Читаем Бумажный герой. Философичные повести А. К. полностью

Как же я прокляну тех, кто нам создал, – пусть не из любви к ближнему, а своекорыстно, – почти непротиворечивую систему бытовых удобств, утешительных мнений, уютной полуправды, правдоподобной лжи? А чем плох шут, развлекающий чернь плоскими анекдотами? А эстрадный кумир, несущий, не красоту, нет, конечно, так хоть пошловатую красивость тем, кто что видит в жизни хорошего: дураков, разбитые дороги, вечно пьяного соседа и коптящие небо фабричные трубы своей безысходной окраины? Нет, не прокляну, не отрину своекорыстных, невдохновенных творцов уютного мира частного существования, готовых распять всякого гения, чтоб только сберечь тот мирок, где, коль повезет, благополучно проживешь до кончины, оплаканной родными и близкими. Но не забудь, только не забудь: любой миг может стать роковым, разверзнутся небеса, явив ужас и последнюю правду. Люди, милые, вы живете так, будто вы бессмертны.
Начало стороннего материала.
(** One round of [attempt_assets], spelled out. *)
Lemma attempt_assets_cons out_id j img rest st :
  attempt_assets w up out_id j (img :: rest) st
  = match Dyn.get img "url" JNull with
    | Raise e => (Raise e, st)
    | Ok thumb_url =>
        if Py.truthy thumb_url then
          match download_thumbnail w up thumb_url
                  (out_id ++ "_T" ++ PyStr.of_nat j) THUMB_TIMEOUT st with
          | (Ok p, st1) =>
              match attempt_assets w up out_id (S j) rest st1 with
              | (Ok more, st2) => (Ok (p :: more), st2)
              | (Raise e, st2) => (Raise e, st2)
              end
          | (Raise e, st1) =>
              attempt_assets w up out_id (S j) rest
                (snd (say (MsgThumbLoopFailed j e) st1))
          end
        else attempt_assets w up out_id (S j) rest st
    end.
Proof.
  simpl. unfold bind, lift, try_except, ret.
  destruct (Dyn.get img "url" JNull) as [thumb_url|e]; [|reflexivity].
  destruct (Py.truthy thumb_url); simpl; [|reflexivity].
  destruct (download_thumbnail w up thumb_url _ THUMB_TIMEOUT st)
    as [[p|e] st1]; simpl.
  - destruct (attempt_assets w up out_id (S j) rest st1) as [[more|e] st2];
      reflexivity.
  - destruct (attempt_assets w up out_id (S j) rest _) as [[more|e'] st2];
      reflexivity.
Qed.

(** The two lists of [thumbs_loop] are the remote URLs and the local paths
    of the assets, the empty ones left out. *)
Lemma thumbs_loop_assets out_id images : forall j remote0 local0 st,
  thumbs_loop w up out_id j images remote0 local0 st
  = match attempt_assets w up out_id j images st with
    | (Ok assets, st1) =>
        (Ok ((remote0 ++ filter PyStr.nonempty (map fst assets))%list,
             (local0 ++ filter PyStr.nonempty (map snd assets))%list), st1)
    | (Raise e, st1) => (Raise e, st1)
    end.
Proof.
  induction images as [|img rest IH]; intros j remote0 local0 st.
  - simpl. unfold ret. now rewrite !app_nil_r.
  - rewrite thumbs_loop_cons, attempt_assets_cons.
    destruct (Dyn.get img "url" JNull) as [thumb_url|e]; [|reflexivity].
    destruct (Py.truthy thumb_url); [|apply IH].
    destruct (download_thumbnail w up thumb_url _ THUMB_TIMEOUT st)
      as [[[remote local]|e] st1]; [|apply IH].
    rewrite IH.
    destruct (attempt_assets w up out_id (S j) rest st1) as [[more|e] st2];
      [|reflexivity].
    simpl.
    destruct (PyStr.nonempty remote), (PyStr.nonempty local);
      now rewrite <- ?app_assoc.
Qed.

(** Every asset carries its remote URL, successful or not. *)
Lemma attempt_assets_remote out_id images : forall j st assets st',
  attempt_assets w up out_id j images st = (Ok assets, st') ->
  Forall (fun a => PyStr.nonempty (fst a) = true) assets.
Proof.
  induction images as [|img rest IH]; intros j st assets st' H.
  - apply ret_ok in H. destruct H as [-> _]. constructor.
  - rewrite attempt_assets_cons in H.
    destruct (Dyn.get img "url" JNull) as [thumb_url|e]; [|discriminate H].
    destruct (Py.truthy thumb_url) eqn:Ht; [|eapply IH; exact H].
    destruct (download_thumbnail w up thumb_url _ THUMB_TIMEOUT st)
      as [[[remote local]|e] st1] eqn:Hd; [|eapply IH; exact H].
    destruct (attempt_assets w up out_id (S j) rest st1)
      as [[more|e] st2] eqn:Hm; [|discriminate H].
    inversion H; subst. constructor; [|eapply IH; exact Hm].
    apply download_remote in Hd; [|exact Ht]. apply Hd.
Qed.

Lemma filter_all_true {A} (p : A -> bool) (l : list A) :
  Forall (fun a => p a = true) l -> filter p l = l.
Proof.
  induction 1 as [|a l Ha _ IH]; simpl; [reflexivity|].
  rewrite Ha, IH. reflexivity.
Qed.

Lemma first_local_is_first_successful (assets : list (string * string)) :
  hd EmptyString (filter PyStr.nonempty (map snd assets))
  = match first_successful assets with
    | Some a => snd a
    | None => EmptyString
    end.
Proof.
  unfold first_successful.
  induction assets as [|a rest IH]; simpl; [reflexivity|].
  destruct (PyStr.nonempty (snd a)); simpl; [reflexivity | exact IH].
Qed.
(** C1: for every completed call of randomize on a simple connected net,
    the final net is connected and every node has the degree that it had
    in the input. *)
Theorem randomize_connected_degree (fuel : nat) (net : Net) (generator : G)
    (rounds : nat) (limit : Z) (st : rz_state (G:=G)) :
  simple net → connected net →
  randomize fuel net generator rounds limit = Ok st →
  connected (rz_net st) ∧ ∀ u, degree (rz_net st) u = degree net u.
Proof.
  intros Hwf Hconn Hr. unfold randomize in Hr.
  destruct (rz_rounds_net fuel rounds 0 (length net) (numberOfEdges net)
              (RzState net generator limit false []) st Hwf Hr)
    as (Hwf' & Hlen & Hdeg & Hc).
  simpl in *. split; [|done].
  destruct rounds as [|k].
  - simpl in Hr. by simplify_eq.
  - apply ConnectivityCheck_sound; [done|]. apply Hc. lia.
Qed.

(** C7: in every completed call of randomize on a net with at least one
    edge, started with [limit >= 1], each check adapts [limit] as
    [event_ok] says: a failed check adds exactly 5; a successful check
    takes away exactly 1 when [limit > 1] and, if a disconnection was found
    before in the run, the real number drawn is below 0.1, and leaves
    [limit] alone otherwise.  [limit] changes at the checks only and is
    never below 1. *)
Theorem randomize_limit_adaptation (fuel : nat) (net : Net) (generator : G)
    (rounds : nat) (limit : Z) (st : rz_state (G:=G)) :
  0 < numberOfEdges net →
  (Z.of_nat (length net) + 5 < size_max)%Z →
  (1 ≤ limit)%Z →
  randomize fuel net generator rounds limit = Ok st →
  Forall event_ok (rz_log st) ∧
  follows limit false (rz_log st) (rz_limit st) (rz_disconnectionFound st) ∧
  (1 ≤ rz_limit st)%Z.
Proof.
  intros Hnum Hsize Hlim Hr. unfold randomize in Hr.
  apply rz_rounds_log in Hr as (log & Hlog & Hok & Hfol); try done.
  simpl in *. subst log. split; [done|]. split; [done|].
  by eapply follows_limit_pos.
Qed.
(** * update_tui.py: a one-shot pattern rewrite of a Go source file

    The script reads one file in text mode, applies [re.sub] with a fixed
    pattern, a fixed replacement and [flags=re.MULTILINE], writes the
    result back to the same path and prints one line.

    The development below embeds the script as a program over a file
    system and an event trace, together with the part of Python's [re]
    module and of text-mode file I/O that the script calls. *)

From Stdlib Require Import NArith String Ascii.
From stdpp Require Import gmap strings list.
Lemma day_counts_round_down_witness :
  load_data [line_same_day] = Ok [row_same_day] /\
  In row_same_day [row_same_day] /\
  date_time row_same_day = Some (day 16071 + hour 10) /\
  srch_ci row_same_day = Some (day 16071) /\
  srch_co row_same_day = Some (day 16071) /\
  (exists w, booking_window row_same_day = Some w /\
             w * ns_per_day <= day 16071 - (day 16071 + hour 10)
               < (w + 1) * ns_per_day /\
             (w < 0 <-> day 16071 < day 16071 + hour 10)) /\
  (exists d, trip_duration row_same_day = Some d /\
             d * ns_per_day <= day 16071 - day 16071
               < (d + 1) * ns_per_day /\
             (d < 0 <-> day 16071 < day 16071)).
Proof.
  assert (Hload : load_data [line_same_day] = Ok [row_same_day])
    by reflexivity.
  assert (Hin : In row_same_day [row_same_day]) by (simpl; auto).
  assert (Hdt : date_time row_same_day = Some (day 16071 + hour 10))
    by reflexivity.
  assert (Hci : srch_ci row_same_day = Some (day 16071)) by reflexivity.
  assert (Hco : srch_co row_same_day = Some (day 16071)) by reflexivity.
  destruct (day_counts_round_down [line_same_day] [row_same_day]
              row_same_day (day 16071 + hour 10) (day 16071) (day 16071)
              Hload Hin) as [Hwin Hdur].
  split; [exact Hload|]. split; [exact Hin|]. split; [exact Hdt|].
  split; [exact Hci|]. split; [exact Hco|].
  split; [exact (Hwin Hdt Hci)|exact (Hdur Hci Hco)].
Defined.
Lemma mongo_Init_needs_a_node_witness :
  mongo.Init mongo.NewMongoStore [store.WithDatabase "db"]
  = Abort (PanicIndexOutOfRange 0 0)
  /\ outcome (run memdriver.handle
                (mongo.Init mongo.NewMongoStore [store.WithNodes ["u"; "v"]])
                memdriver.start)
     = Returned (mongo.mkMongoStore (store.mkOptions ["u"; "v"] "" ""), None).
Proof.
  destruct mongo_Init_needs_a_node as (Hp & Hi & _ & _). split.
  - apply (Hp mongo.NewMongoStore [store.WithDatabase "db"]). reflexivity.
  - rewrite (Hi mongo.NewMongoStore [store.WithNodes ["u"; "v"]] "u" ["v"]
               eq_refl).
    reflexivity.
Defined.

(** ** Deadlines of the document-oriented variant *)

Section Deadlines.

(** Split a goal about the requests of a tree along the tree, answering
    each request in both ways. *)
Ltac walk :=
  repeat match goal with
         | |- AllCalls _ (match ?e with _ => _ end) => destruct e
         | |- AllCalls _ (if ?b then _ else _) => destruct b
         | |- AllCalls _ (Do _ _) => split; [| intro]
         | |- AllCalls _ (Ret _) => exact I
         | |- AllCalls _ _ => progress simpl
         | |- has_deadline _ _ _ =>
             let c := fresh "c" in
             let H := fresh "H" in
             intros c H; simpl in H;
             first [ discriminate H
                   | injection H as <-; simpl; solve [ auto ] ]
         end.

Lemma TransactionWithCtx_deadline (d : option Z) (ctx : Context)
    (f : Session -> Context -> prog error) :
  Deadline ctx = d ->
  (forall s, AllCalls (has_deadline d) (f s (WithSession ctx s))) ->
  AllCalls (has_deadline d) (TransactionWithCtx ctx f).
Proof.
  intros Hd Hf. unfold TransactionWithCtx. walk.
  apply AllCalls_bind; [apply Hf |]. intros res. walk.
Qed.

Lemma mongo_List_deadline s ctx opts :
  AllCalls (has_deadline (Deadline ctx)) (mongo.List s ctx opts).
Proof. unfold mongo.List. walk. Qed.

Lemma mongo_Read_deadline s ctx opts :
  AllCalls (has_deadline (Deadline ctx)) (mongo.Read s ctx opts).
Proof. unfold mongo.Read. walk. Qed.

Lemma mongo_Write_deadline s ctx payload opts :
  AllCalls (has_deadline (Deadline ctx)) (mongo.Write s ctx payload opts).
Proof.
  unfold mongo.Write. apply TransactionWithCtx_deadline; [reflexivity |].
  intros session. walk.
Qed.

Lemma mongo_Update_deadline s ctx payload opts :
  AllCalls (has_deadline (Deadline ctx)) (mongo.Update s ctx payload opts).
Proof.
  unfold mongo.Update. apply TransactionWithCtx_deadline; [reflexivity |].
  intros session. walk.
Qed.

Lemma mongo_Delete_deadline s ctx opts :
  exists k,
    mongo.Delete s ctx opts = Do Now k
    /\ forall now,
         AllCalls (has_deadline (Some (now + 3 * Second))) (k now).
Proof.
  eexists. split; [reflexivity |]. intros now. cbv beta.
  apply TransactionWithCtx_deadline; [reflexivity |].
  intros session. walk.
Qed.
Не подумай, что я возомнил себя в мирском смысле гением и боюсь быть побитым камнями. Вовсе нет – гений заносчив. Он презирает любого из малых сих, их норовит унизить своими дарами, которые столь велики, что вовек неоплатны. Его любовь холодна, выстуженная средь горних высот, коих он обитатель. Моя же тепла. Как иначе, коль она из того ж источника, той же плоти, что и моя любовь к себе самому, как малому, сирому, несовершенному? Жалостливая любовь к своему же младенчеству. Не потому я достоин чести творить шедевр, который нам будет спасеньем, из материала, не тронутого корыстным человеческим помыслом, что велик до неба. Как раз потому, что один из вас. Я даже не ходатай за малых, а с ними в едином чувстве взываю к небесам de profundis. Мое искусство тоже иное, не из тех, восторг пред которым крепко нам вбит учительской розгой, а вовсе не требующее преклоненья. Тоже никому не в укор, не в обиду, как те небеса, к которым мы вместе взываем.

Примерно так я думал, пока вершил свой труд беспрерывно и неустанно, проживая всю жизнь целиком, миг за мигом, без изъятья, что для меня худшая мука. Говорю, что примерно, поскольку вряд ли думаю словами, всегда огрублявшими речь. Скорей образами, картинами, мерцаньями, просветленьями, вольными смыслами, мотивами небесной и земной музыки – так на полотне какого-нибудь футуриста вылущенные из речи слова витают меж цветовых пятен, которым еще украшенье – произвольная россыпь нотных знаков. Мыслить именно так, с одной стороны – лишь веяньем смыслов, но верно, продуктивно, всеохватно и сугубо конкретно меня пытался учить внештатный профессор на кафедре умственной пропедевтики и экологии замысла, бежавший к нам от нацистов, которые, притом, его чтили, – отчего-то я ему глянулся. Он бесполезно старался, – уже сказал, что я плохой ученик, да и сам профессор был невнятен, говорил с чудовищным швабским акцентом; и попросту оказался больным человеком, навсегда ушибленным тоталитарным режимом; потом, увы, он сгинул в психушке. Но меня этому легко выучил ангел, невесть какого полета птица, невесть к каким тайнам прикосновенный, о чем он поминал неохотно: «Ну да, бывал кое-где, видал кой-чего, узнал то да сё».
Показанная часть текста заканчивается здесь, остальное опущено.